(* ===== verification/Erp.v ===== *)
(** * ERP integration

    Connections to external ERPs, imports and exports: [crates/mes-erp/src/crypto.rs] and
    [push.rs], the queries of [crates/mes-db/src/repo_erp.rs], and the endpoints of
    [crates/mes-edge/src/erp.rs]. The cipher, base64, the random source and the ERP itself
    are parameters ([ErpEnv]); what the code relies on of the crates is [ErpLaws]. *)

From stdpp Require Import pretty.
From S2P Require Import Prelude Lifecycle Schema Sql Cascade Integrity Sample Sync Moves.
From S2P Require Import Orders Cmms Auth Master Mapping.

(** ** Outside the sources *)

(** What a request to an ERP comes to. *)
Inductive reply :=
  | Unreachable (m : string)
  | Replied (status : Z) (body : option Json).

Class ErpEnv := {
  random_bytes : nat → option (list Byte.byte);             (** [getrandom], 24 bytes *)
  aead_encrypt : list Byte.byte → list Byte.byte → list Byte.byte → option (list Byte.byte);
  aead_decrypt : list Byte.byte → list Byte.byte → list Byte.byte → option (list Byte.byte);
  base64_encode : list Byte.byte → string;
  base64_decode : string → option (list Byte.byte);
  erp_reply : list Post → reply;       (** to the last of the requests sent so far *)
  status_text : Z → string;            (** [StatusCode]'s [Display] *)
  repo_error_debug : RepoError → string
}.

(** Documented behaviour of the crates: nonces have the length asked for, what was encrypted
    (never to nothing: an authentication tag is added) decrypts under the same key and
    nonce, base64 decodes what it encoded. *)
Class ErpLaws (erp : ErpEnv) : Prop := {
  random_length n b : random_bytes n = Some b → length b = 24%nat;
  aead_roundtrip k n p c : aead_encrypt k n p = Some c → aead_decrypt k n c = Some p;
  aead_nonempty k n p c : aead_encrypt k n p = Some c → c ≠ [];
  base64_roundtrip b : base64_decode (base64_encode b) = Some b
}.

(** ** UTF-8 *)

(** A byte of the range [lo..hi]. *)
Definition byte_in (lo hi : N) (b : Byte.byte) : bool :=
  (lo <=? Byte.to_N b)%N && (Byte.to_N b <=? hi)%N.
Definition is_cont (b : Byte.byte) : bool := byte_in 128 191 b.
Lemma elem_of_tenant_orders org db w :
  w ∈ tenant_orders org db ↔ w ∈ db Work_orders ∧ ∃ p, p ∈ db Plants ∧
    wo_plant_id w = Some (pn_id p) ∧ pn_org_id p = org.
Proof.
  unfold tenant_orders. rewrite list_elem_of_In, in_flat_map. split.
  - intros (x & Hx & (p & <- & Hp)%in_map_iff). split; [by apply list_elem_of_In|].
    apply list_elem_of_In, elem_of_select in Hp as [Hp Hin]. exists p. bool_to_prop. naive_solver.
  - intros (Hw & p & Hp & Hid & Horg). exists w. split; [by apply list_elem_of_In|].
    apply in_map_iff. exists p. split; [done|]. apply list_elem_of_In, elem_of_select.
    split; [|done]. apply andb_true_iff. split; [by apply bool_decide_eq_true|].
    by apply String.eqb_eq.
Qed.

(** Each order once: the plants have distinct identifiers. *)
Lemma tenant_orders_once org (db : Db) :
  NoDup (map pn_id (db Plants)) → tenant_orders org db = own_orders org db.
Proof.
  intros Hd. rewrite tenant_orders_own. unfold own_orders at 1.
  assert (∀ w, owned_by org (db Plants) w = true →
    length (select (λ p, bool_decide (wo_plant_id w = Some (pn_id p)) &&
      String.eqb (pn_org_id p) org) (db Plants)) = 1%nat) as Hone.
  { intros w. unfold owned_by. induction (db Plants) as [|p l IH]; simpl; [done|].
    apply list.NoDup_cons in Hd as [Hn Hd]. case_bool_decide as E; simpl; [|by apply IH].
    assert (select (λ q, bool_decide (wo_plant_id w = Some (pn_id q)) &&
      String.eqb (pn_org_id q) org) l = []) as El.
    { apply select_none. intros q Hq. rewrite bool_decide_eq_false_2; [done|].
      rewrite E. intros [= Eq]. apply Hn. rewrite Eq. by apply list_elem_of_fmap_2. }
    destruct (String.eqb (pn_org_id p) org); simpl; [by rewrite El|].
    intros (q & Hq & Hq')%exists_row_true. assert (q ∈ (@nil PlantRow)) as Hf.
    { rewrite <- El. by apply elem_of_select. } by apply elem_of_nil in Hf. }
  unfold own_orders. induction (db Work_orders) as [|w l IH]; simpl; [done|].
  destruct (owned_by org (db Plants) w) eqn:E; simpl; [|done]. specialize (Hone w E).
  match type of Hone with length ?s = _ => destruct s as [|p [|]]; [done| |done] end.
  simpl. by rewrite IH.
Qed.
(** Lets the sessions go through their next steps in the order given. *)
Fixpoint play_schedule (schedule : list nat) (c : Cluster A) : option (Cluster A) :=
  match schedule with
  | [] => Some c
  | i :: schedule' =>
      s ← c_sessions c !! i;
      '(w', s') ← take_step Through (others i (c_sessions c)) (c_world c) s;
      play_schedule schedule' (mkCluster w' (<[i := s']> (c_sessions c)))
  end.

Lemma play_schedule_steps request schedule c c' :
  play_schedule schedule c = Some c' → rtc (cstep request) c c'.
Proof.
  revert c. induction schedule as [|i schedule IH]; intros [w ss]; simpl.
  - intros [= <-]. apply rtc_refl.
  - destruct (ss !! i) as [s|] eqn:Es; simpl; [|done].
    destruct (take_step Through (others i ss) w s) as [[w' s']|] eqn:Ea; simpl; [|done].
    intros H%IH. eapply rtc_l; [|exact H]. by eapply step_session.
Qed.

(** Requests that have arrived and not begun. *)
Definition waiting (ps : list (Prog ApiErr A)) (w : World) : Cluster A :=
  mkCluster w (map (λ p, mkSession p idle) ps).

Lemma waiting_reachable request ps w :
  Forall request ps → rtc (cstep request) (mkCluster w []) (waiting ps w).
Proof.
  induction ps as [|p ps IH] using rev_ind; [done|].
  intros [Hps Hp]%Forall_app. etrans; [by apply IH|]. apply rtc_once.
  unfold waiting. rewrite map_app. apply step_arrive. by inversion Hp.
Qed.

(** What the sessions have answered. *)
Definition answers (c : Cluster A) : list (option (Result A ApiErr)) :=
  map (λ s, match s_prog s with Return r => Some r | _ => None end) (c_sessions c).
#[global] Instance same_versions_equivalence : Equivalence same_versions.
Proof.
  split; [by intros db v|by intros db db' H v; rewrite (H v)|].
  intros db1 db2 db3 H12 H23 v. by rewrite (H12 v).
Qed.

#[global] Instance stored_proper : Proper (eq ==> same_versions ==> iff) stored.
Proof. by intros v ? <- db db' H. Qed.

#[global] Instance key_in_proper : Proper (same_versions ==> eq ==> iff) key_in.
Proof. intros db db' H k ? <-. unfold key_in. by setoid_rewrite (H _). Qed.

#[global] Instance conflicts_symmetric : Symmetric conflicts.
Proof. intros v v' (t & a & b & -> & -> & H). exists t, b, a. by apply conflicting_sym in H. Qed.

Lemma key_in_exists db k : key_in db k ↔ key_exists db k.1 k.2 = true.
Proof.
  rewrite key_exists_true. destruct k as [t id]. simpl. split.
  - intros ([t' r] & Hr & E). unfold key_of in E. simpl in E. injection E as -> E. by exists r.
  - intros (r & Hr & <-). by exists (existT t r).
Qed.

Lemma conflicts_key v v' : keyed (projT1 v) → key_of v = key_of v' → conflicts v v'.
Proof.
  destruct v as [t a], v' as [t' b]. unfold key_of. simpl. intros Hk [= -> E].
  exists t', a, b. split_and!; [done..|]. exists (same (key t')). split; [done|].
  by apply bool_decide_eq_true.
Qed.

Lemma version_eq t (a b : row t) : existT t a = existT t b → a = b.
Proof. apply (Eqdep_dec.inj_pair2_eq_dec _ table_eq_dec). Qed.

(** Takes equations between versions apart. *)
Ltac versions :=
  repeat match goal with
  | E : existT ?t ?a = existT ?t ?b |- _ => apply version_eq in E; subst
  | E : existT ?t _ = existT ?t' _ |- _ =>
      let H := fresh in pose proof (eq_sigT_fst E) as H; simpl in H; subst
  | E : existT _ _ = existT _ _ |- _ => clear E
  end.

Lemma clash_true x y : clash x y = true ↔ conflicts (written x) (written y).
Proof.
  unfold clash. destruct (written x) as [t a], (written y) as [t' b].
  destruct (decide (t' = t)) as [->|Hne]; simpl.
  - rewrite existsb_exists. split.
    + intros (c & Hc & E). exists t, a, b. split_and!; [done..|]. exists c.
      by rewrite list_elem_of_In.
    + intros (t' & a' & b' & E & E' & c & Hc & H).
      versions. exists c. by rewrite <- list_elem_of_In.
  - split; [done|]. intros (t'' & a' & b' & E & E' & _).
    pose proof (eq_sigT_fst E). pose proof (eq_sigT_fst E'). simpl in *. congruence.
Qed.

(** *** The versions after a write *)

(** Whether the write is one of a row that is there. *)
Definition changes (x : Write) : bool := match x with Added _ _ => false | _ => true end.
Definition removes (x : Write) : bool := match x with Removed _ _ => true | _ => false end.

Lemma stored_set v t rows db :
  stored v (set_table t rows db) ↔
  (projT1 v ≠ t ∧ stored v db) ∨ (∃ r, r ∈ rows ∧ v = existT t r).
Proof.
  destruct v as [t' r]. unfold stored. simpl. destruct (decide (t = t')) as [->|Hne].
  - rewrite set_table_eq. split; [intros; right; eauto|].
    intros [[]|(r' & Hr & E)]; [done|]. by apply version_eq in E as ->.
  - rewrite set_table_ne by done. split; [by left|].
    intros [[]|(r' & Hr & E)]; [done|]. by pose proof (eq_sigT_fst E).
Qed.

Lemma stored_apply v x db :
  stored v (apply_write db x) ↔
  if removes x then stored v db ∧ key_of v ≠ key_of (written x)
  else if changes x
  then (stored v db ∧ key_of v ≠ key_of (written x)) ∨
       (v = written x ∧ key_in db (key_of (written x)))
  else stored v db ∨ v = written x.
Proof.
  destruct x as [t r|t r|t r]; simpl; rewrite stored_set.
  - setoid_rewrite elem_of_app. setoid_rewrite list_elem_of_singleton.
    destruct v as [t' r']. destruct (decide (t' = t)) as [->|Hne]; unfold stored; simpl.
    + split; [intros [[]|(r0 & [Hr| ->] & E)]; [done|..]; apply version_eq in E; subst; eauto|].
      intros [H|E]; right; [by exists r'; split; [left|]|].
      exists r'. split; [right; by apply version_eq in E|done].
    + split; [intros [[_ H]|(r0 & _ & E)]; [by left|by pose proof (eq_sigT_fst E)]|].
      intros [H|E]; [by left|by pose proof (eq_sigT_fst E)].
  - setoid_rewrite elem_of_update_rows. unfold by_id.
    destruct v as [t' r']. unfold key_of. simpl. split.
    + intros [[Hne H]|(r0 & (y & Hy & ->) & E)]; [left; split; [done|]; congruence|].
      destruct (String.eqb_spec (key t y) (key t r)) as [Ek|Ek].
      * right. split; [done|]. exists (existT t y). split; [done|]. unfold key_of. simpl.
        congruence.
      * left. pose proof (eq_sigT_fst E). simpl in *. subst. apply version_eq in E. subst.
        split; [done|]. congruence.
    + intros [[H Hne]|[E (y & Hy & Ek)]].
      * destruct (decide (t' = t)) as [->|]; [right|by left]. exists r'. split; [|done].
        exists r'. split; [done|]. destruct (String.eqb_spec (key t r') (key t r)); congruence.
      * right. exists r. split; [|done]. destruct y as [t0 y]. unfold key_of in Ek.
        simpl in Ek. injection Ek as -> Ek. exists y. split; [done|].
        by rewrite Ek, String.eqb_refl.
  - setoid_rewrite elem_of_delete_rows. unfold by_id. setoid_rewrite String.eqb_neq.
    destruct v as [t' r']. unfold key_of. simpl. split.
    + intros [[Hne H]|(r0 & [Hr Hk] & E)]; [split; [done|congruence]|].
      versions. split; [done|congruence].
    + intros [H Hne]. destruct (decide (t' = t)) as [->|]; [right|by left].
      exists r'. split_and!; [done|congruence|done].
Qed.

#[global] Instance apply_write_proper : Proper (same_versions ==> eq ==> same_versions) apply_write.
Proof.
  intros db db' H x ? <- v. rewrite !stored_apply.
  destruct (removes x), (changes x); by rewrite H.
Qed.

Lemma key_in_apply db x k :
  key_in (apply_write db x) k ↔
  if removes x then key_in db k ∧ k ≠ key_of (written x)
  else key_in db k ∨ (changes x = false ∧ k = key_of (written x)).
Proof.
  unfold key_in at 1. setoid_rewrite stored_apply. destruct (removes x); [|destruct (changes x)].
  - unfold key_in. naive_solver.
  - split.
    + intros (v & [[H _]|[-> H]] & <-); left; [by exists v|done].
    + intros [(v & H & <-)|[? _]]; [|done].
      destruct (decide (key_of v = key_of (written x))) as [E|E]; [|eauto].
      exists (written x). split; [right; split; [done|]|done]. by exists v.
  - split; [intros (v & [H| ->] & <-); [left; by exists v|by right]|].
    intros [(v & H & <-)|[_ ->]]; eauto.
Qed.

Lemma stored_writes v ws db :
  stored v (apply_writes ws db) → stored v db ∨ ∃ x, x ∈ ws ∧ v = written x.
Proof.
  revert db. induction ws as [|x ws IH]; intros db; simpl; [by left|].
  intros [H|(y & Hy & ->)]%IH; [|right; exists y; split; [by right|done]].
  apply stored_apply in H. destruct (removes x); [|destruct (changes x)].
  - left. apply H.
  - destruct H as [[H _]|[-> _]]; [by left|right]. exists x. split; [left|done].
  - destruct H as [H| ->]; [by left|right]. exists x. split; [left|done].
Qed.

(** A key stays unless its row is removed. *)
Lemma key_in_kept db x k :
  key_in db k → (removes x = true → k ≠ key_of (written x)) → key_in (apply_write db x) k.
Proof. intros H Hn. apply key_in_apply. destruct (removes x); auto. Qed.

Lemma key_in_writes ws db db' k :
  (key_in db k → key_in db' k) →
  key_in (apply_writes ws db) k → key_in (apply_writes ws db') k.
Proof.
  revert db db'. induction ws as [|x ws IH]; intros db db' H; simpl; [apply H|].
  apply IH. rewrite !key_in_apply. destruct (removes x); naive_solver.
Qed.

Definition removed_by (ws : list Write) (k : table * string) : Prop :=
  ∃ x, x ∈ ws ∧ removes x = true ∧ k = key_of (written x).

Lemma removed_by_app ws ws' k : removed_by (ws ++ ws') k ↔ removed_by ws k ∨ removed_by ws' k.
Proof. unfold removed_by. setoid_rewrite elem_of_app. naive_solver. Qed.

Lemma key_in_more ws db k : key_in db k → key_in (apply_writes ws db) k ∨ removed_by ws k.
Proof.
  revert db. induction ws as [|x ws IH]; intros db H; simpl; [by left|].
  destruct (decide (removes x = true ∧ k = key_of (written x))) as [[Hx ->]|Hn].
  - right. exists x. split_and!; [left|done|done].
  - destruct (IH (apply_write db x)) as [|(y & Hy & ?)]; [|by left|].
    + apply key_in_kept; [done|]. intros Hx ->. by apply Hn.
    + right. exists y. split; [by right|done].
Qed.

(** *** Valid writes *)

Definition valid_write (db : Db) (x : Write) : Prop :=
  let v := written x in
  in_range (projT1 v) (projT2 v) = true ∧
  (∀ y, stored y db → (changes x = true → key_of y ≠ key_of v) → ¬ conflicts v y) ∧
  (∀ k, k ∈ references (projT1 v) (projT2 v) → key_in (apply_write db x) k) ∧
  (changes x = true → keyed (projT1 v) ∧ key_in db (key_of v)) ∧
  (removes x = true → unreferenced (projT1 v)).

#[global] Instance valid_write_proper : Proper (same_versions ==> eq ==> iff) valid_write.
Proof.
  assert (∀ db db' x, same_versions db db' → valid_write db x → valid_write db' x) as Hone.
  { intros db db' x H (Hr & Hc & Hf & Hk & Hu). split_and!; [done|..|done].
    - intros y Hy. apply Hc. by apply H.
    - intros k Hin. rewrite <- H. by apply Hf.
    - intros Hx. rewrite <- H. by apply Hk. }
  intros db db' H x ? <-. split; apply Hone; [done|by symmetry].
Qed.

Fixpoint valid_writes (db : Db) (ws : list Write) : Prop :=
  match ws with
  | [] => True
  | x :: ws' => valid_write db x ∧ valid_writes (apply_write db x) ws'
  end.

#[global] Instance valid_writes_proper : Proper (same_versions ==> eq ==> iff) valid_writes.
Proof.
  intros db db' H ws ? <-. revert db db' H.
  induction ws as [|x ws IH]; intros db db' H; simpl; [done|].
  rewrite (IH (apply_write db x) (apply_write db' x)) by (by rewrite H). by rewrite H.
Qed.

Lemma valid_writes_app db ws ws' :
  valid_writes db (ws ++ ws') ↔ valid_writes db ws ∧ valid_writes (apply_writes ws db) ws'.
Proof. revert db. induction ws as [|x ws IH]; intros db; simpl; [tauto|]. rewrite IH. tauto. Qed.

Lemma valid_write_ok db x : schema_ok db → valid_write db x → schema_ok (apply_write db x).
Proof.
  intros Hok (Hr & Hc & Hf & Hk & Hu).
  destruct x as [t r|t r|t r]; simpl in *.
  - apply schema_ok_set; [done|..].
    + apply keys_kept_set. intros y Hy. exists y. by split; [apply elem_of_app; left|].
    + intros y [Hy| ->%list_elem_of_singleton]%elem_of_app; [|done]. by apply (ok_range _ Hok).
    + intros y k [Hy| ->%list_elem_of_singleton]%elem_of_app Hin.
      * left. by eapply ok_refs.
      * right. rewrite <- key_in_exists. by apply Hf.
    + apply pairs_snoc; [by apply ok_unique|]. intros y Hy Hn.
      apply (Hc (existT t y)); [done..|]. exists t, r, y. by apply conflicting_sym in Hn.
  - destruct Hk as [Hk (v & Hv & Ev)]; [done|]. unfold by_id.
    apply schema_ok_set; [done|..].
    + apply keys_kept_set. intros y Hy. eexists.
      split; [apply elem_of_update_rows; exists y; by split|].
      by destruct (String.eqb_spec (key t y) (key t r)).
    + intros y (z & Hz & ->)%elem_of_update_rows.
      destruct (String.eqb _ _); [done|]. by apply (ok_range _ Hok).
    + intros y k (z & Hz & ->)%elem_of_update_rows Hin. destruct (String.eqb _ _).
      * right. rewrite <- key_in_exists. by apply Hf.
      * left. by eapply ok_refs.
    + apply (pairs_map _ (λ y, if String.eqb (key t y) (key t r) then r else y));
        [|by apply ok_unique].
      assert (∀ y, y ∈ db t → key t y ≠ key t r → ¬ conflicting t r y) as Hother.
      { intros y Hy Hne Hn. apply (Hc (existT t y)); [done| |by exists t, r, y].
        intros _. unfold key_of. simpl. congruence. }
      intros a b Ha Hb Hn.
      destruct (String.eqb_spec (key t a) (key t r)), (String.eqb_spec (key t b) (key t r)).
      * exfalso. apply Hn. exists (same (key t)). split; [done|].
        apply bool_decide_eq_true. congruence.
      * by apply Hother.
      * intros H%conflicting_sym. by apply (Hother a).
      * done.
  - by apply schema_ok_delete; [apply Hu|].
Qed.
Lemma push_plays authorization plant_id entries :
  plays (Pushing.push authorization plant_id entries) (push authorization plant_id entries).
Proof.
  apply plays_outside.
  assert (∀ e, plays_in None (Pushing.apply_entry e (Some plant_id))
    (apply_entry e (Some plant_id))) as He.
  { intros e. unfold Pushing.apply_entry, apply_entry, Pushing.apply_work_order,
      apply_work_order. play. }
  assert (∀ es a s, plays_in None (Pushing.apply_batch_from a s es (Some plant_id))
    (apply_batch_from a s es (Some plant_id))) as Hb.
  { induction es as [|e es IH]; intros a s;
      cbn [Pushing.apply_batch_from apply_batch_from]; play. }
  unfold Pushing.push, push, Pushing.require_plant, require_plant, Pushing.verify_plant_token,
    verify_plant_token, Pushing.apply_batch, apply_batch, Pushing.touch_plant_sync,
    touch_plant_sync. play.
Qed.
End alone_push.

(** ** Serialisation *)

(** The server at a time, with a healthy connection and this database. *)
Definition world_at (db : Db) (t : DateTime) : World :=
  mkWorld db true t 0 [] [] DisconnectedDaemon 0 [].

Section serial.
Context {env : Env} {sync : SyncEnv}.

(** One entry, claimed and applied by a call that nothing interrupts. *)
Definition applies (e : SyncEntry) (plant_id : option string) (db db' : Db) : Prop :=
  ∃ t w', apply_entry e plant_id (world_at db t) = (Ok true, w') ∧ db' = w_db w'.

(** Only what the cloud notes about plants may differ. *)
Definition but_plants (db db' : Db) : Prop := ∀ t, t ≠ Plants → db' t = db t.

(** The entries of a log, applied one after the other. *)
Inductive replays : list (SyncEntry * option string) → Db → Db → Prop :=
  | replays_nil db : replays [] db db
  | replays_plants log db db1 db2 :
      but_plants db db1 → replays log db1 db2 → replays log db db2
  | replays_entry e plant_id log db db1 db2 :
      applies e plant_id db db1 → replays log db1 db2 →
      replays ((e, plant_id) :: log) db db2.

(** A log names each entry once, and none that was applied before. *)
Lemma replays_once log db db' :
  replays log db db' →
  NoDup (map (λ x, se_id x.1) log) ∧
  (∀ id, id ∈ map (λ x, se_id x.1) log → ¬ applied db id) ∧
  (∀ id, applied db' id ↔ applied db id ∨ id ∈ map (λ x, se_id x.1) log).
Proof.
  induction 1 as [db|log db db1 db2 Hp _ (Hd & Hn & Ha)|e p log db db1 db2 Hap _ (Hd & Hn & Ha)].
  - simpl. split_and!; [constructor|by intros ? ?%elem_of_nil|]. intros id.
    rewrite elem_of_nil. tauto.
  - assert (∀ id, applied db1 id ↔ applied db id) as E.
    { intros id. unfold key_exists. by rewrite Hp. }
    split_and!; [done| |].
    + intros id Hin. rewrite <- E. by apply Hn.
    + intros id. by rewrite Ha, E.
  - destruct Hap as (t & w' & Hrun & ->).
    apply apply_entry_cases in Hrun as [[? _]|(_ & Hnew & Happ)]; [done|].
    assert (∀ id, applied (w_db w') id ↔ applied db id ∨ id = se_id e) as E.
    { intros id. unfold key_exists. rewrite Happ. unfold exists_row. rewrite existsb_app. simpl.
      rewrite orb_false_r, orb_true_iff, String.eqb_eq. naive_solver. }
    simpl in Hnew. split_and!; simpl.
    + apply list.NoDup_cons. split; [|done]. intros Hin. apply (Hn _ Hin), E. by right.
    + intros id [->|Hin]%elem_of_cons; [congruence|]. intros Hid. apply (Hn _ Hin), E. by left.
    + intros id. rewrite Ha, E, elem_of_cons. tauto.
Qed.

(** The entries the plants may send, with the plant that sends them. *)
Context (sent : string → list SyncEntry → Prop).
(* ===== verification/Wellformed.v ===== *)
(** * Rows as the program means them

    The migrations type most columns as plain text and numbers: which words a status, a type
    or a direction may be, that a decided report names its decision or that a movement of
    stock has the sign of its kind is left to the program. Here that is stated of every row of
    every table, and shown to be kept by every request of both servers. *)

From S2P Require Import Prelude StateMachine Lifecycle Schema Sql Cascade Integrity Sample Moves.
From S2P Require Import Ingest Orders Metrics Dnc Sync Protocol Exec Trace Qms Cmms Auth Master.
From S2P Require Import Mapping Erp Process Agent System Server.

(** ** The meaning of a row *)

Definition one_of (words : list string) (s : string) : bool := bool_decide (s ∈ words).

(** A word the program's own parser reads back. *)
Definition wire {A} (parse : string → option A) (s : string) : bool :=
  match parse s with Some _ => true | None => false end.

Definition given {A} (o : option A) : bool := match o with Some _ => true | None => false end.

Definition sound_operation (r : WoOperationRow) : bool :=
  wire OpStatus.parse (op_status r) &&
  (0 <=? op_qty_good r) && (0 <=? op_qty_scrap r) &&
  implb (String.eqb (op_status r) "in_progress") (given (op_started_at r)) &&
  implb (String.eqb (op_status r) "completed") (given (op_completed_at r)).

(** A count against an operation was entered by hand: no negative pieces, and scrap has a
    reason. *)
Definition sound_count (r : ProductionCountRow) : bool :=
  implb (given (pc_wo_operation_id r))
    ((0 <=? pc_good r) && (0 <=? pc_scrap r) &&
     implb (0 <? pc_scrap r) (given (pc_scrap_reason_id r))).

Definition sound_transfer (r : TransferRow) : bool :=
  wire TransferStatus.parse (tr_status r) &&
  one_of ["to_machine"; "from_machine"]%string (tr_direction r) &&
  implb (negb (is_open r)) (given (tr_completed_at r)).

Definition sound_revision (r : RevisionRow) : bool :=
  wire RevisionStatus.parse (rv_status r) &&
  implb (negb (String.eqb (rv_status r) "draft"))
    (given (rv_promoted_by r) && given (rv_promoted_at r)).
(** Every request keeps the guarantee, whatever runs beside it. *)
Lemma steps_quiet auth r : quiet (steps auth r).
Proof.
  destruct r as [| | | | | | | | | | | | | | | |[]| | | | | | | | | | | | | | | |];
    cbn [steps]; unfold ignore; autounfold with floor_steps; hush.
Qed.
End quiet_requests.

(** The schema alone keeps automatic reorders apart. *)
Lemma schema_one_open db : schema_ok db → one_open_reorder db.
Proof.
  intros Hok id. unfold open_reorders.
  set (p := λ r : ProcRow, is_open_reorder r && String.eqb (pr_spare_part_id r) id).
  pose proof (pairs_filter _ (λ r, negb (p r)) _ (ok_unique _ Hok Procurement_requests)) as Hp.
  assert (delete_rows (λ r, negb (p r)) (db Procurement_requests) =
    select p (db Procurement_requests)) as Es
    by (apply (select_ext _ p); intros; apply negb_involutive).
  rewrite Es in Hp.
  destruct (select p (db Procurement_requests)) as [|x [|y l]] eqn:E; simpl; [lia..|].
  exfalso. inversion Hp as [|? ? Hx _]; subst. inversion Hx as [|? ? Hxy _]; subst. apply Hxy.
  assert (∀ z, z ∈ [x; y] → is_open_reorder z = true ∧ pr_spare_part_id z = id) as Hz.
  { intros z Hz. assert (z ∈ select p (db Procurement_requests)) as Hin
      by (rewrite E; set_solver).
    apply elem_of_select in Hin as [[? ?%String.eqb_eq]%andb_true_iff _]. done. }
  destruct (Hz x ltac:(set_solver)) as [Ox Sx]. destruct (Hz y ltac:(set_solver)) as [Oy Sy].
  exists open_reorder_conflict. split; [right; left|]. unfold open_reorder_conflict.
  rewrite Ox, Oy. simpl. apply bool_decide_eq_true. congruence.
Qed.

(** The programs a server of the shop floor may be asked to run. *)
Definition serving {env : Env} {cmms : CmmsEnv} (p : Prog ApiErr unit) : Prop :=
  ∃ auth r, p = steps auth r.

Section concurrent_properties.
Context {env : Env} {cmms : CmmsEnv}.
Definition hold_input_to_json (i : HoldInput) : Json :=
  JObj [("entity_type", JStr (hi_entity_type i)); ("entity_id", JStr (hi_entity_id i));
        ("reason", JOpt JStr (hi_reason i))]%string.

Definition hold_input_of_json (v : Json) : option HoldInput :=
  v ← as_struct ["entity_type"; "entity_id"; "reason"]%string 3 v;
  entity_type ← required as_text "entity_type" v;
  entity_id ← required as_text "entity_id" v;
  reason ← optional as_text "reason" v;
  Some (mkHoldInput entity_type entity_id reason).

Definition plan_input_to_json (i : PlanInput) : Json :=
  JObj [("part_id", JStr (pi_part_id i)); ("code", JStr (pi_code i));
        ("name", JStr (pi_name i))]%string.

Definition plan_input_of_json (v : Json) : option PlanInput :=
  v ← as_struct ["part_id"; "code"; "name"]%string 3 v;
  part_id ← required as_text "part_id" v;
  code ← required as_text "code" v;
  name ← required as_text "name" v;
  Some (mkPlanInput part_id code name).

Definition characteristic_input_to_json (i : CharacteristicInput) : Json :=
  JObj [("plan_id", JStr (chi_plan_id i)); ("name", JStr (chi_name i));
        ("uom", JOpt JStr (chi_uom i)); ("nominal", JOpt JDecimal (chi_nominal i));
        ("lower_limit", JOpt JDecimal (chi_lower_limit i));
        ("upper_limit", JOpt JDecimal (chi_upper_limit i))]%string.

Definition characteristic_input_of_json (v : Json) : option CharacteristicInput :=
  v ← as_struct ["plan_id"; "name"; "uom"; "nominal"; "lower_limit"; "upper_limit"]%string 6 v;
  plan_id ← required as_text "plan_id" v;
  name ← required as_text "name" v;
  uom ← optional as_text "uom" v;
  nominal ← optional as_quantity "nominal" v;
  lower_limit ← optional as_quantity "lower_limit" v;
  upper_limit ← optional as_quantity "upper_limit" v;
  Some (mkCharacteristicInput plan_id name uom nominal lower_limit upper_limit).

● ● ● ● ●

Exercise aim:
Report the tally of lines in the listing that carry the string "Hother", and nothing else.

Result for this exercise:
3